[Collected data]
§
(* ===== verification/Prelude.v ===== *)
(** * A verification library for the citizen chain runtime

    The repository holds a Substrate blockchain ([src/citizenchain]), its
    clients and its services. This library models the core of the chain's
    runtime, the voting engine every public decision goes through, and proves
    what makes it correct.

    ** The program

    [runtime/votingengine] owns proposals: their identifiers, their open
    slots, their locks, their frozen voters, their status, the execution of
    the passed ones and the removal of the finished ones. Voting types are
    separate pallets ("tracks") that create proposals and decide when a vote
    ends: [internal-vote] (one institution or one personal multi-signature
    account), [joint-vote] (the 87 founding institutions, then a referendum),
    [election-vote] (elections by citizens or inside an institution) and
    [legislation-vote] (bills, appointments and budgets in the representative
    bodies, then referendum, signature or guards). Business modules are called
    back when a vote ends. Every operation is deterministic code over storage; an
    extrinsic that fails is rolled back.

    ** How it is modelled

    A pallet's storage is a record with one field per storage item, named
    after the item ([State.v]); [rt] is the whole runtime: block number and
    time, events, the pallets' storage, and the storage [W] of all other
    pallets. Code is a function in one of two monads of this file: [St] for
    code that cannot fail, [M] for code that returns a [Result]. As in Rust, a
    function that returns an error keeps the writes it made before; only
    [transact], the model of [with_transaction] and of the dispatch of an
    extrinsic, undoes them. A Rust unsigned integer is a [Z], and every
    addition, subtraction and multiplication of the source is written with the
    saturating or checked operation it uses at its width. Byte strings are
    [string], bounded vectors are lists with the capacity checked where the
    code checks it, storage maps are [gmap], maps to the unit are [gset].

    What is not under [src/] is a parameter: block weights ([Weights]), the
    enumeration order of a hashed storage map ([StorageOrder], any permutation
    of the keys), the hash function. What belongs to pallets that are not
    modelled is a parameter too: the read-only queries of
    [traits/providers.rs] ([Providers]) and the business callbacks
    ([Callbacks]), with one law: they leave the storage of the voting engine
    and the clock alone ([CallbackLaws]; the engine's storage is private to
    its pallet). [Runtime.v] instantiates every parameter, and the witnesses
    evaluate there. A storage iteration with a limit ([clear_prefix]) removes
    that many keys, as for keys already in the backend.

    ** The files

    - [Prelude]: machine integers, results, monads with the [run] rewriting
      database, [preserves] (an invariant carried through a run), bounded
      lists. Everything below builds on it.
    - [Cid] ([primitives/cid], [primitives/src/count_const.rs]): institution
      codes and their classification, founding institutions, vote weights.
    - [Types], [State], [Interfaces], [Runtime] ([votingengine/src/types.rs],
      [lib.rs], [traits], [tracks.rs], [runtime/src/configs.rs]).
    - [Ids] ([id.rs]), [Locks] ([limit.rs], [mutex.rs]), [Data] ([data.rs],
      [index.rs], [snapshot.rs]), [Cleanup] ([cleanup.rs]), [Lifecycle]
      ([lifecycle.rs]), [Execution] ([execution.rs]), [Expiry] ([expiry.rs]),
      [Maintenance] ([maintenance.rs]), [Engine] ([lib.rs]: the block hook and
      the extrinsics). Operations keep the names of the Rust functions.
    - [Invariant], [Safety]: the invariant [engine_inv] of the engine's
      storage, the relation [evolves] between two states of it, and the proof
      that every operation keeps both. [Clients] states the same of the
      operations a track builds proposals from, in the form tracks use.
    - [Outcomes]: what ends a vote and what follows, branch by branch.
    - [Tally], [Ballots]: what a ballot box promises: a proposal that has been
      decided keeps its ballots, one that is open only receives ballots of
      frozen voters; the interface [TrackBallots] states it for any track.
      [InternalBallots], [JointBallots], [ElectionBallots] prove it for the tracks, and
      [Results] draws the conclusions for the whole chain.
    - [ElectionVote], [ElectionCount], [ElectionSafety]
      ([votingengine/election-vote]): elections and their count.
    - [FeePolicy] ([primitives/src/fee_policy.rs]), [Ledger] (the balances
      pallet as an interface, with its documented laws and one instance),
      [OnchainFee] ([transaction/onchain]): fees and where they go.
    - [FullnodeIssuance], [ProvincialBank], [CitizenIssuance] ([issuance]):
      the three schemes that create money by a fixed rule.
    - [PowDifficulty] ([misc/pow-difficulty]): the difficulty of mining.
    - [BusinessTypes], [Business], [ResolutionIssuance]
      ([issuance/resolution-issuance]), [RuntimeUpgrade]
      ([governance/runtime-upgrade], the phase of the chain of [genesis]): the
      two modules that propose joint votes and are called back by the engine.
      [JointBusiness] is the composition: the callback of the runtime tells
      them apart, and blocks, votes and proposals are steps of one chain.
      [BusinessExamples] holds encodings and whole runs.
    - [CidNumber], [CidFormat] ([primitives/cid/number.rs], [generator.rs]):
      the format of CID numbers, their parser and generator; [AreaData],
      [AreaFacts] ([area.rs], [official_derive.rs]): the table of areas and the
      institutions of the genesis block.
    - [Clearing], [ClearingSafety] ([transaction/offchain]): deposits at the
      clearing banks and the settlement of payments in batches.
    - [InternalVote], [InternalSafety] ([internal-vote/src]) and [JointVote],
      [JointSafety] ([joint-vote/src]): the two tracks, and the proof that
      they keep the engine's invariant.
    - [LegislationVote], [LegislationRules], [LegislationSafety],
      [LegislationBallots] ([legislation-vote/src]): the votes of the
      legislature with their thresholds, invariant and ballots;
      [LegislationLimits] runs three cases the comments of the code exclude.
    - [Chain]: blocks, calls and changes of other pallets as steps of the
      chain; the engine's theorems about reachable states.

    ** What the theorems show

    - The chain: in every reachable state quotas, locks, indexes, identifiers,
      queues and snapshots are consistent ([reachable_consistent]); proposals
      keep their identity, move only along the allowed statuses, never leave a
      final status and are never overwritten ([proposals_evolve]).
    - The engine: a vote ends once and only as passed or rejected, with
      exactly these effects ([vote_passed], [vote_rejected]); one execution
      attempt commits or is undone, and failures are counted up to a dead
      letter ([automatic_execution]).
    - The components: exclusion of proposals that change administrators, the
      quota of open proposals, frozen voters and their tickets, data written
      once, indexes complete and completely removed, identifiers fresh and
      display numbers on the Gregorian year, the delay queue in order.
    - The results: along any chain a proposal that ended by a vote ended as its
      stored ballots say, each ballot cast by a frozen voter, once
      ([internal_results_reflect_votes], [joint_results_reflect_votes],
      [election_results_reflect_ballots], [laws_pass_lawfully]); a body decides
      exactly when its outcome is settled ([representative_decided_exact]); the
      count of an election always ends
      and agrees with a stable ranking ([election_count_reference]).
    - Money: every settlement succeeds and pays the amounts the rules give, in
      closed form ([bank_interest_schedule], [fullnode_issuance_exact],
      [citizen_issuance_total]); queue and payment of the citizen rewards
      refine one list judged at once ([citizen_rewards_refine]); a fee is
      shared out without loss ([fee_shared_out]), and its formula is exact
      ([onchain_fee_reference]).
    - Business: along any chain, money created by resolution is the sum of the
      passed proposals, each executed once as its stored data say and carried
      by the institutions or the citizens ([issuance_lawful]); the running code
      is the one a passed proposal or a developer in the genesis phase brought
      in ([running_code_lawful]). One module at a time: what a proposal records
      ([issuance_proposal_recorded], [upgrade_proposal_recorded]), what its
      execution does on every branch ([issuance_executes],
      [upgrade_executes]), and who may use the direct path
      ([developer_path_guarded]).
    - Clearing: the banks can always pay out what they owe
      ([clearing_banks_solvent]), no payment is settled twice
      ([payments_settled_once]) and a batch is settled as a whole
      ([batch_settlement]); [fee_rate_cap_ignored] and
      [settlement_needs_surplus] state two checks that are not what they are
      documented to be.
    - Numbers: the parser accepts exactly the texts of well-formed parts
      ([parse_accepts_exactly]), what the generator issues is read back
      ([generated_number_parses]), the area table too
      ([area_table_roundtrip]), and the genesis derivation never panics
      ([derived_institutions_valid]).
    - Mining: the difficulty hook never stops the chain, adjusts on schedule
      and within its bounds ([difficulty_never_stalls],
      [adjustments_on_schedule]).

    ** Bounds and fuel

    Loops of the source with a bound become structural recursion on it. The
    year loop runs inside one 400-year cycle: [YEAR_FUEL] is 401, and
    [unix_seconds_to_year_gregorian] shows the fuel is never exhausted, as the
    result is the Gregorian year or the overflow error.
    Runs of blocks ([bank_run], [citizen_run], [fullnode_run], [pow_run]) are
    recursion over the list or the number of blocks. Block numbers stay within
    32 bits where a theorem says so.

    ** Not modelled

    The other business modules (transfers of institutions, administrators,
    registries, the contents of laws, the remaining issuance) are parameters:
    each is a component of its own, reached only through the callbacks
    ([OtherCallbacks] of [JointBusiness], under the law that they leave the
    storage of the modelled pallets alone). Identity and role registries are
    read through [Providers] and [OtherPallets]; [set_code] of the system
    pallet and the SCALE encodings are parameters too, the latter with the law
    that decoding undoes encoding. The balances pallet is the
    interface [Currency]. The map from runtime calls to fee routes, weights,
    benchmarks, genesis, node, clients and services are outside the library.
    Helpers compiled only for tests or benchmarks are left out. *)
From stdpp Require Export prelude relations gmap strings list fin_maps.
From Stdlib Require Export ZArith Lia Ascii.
§
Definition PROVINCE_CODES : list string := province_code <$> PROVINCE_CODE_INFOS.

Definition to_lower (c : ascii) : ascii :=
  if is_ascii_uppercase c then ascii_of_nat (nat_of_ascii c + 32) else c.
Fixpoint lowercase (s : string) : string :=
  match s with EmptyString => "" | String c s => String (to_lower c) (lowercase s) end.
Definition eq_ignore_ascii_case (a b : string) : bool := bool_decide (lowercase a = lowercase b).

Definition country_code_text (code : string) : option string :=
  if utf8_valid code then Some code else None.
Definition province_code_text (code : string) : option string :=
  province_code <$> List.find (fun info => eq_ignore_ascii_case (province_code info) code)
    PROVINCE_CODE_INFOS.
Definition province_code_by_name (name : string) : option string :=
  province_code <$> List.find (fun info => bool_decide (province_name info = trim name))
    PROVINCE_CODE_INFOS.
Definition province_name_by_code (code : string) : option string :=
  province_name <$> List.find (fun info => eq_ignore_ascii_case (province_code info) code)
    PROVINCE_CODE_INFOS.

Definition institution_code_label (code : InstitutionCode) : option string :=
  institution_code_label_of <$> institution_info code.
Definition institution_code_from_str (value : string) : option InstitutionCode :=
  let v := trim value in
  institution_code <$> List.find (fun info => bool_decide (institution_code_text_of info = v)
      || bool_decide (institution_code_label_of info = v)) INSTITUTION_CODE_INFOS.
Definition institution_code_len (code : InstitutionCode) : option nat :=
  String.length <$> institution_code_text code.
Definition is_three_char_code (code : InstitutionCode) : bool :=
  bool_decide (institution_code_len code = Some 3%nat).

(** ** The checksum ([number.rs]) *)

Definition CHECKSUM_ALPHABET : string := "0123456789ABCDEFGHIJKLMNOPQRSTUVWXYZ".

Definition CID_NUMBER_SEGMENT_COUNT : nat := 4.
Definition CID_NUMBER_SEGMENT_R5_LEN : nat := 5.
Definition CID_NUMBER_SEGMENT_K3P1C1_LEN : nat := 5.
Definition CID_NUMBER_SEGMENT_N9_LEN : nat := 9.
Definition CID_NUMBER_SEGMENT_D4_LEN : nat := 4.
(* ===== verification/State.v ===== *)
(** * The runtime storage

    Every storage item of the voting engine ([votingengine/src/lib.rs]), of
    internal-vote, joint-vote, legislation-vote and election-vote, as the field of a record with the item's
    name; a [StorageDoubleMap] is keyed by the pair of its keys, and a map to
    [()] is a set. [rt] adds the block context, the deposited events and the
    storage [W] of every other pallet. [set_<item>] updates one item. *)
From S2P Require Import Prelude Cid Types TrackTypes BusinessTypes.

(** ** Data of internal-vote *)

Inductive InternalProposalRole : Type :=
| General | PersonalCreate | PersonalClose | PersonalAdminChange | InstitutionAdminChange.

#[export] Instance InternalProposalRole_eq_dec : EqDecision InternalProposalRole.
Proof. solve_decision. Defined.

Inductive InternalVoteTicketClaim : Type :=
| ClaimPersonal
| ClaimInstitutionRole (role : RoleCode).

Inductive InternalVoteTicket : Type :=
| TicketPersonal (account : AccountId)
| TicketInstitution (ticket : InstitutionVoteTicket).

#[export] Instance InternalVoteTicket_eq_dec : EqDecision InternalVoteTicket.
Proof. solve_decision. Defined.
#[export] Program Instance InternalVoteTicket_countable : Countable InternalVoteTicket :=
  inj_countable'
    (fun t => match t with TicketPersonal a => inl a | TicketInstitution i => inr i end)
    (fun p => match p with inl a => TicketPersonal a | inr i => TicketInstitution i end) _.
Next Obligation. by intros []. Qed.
§
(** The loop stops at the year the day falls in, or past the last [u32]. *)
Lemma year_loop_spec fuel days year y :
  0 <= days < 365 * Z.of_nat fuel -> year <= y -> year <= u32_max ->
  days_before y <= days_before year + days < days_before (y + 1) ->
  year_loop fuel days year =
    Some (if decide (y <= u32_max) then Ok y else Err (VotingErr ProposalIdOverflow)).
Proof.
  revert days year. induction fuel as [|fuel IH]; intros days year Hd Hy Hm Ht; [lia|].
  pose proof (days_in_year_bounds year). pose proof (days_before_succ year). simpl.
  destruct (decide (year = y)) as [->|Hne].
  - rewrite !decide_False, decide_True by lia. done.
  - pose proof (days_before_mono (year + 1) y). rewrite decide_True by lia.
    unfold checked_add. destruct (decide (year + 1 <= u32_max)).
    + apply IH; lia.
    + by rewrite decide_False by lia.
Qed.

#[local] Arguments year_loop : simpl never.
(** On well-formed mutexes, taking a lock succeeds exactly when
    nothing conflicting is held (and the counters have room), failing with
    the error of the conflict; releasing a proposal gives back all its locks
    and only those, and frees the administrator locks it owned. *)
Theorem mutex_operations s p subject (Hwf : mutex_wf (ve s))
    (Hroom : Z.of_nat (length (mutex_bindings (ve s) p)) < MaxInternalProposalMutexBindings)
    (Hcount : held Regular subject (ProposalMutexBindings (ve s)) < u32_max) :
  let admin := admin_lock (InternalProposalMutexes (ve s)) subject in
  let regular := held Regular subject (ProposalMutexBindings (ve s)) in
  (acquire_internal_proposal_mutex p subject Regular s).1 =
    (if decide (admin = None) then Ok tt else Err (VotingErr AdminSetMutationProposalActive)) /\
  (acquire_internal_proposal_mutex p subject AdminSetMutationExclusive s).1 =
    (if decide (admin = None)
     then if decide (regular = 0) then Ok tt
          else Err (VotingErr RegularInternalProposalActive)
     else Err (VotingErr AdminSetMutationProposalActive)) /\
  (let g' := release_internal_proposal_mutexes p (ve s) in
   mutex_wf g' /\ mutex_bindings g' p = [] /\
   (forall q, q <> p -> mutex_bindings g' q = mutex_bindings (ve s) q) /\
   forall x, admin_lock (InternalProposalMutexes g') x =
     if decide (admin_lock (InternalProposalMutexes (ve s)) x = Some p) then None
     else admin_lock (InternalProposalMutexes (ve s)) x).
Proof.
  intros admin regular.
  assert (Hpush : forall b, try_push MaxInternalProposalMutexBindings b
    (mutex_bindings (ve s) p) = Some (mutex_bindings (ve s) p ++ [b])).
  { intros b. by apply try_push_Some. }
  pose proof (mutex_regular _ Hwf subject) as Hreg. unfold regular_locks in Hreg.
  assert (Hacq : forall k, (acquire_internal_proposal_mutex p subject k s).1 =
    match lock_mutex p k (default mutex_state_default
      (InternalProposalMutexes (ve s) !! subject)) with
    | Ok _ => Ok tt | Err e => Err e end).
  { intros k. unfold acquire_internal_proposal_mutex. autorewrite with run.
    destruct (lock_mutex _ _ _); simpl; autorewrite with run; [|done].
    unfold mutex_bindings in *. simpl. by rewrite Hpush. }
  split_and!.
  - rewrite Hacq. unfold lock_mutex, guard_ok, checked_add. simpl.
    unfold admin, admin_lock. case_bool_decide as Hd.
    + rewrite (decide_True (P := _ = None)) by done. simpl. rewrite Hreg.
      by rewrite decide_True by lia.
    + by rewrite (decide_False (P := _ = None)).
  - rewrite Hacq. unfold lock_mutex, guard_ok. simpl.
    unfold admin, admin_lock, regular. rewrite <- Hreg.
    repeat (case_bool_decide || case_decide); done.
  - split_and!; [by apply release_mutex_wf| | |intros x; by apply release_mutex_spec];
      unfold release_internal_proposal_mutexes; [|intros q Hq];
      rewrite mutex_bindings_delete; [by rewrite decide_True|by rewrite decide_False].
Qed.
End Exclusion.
§
• **Assigned task**
In the data above, retype exactly and only the lines between the one holding "and only those, and" and the one holding "else Err (VotingErr RegularInternalProposalActive)", inclusive.

• **Exercise answer**
    and only those, and frees the administrator locks it owned. *)
Theorem mutex_operations s p subject (Hwf : mutex_wf (ve s))
    (Hroom : Z.of_nat (length (mutex_bindings (ve s) p)) < MaxInternalProposalMutexBindings)
    (Hcount : held Regular subject (ProposalMutexBindings (ve s)) < u32_max) :
  let admin := admin_lock (InternalProposalMutexes (ve s)) subject in
  let regular := held Regular subject (ProposalMutexBindings (ve s)) in
  (acquire_internal_proposal_mutex p subject Regular s).1 =
    (if decide (admin = None) then Ok tt else Err (VotingErr AdminSetMutationProposalActive)) /\
  (acquire_internal_proposal_mutex p subject AdminSetMutationExclusive s).1 =
    (if decide (admin = None)
     then if decide (regular = 0) then Ok tt
          else Err (VotingErr RegularInternalProposalActive)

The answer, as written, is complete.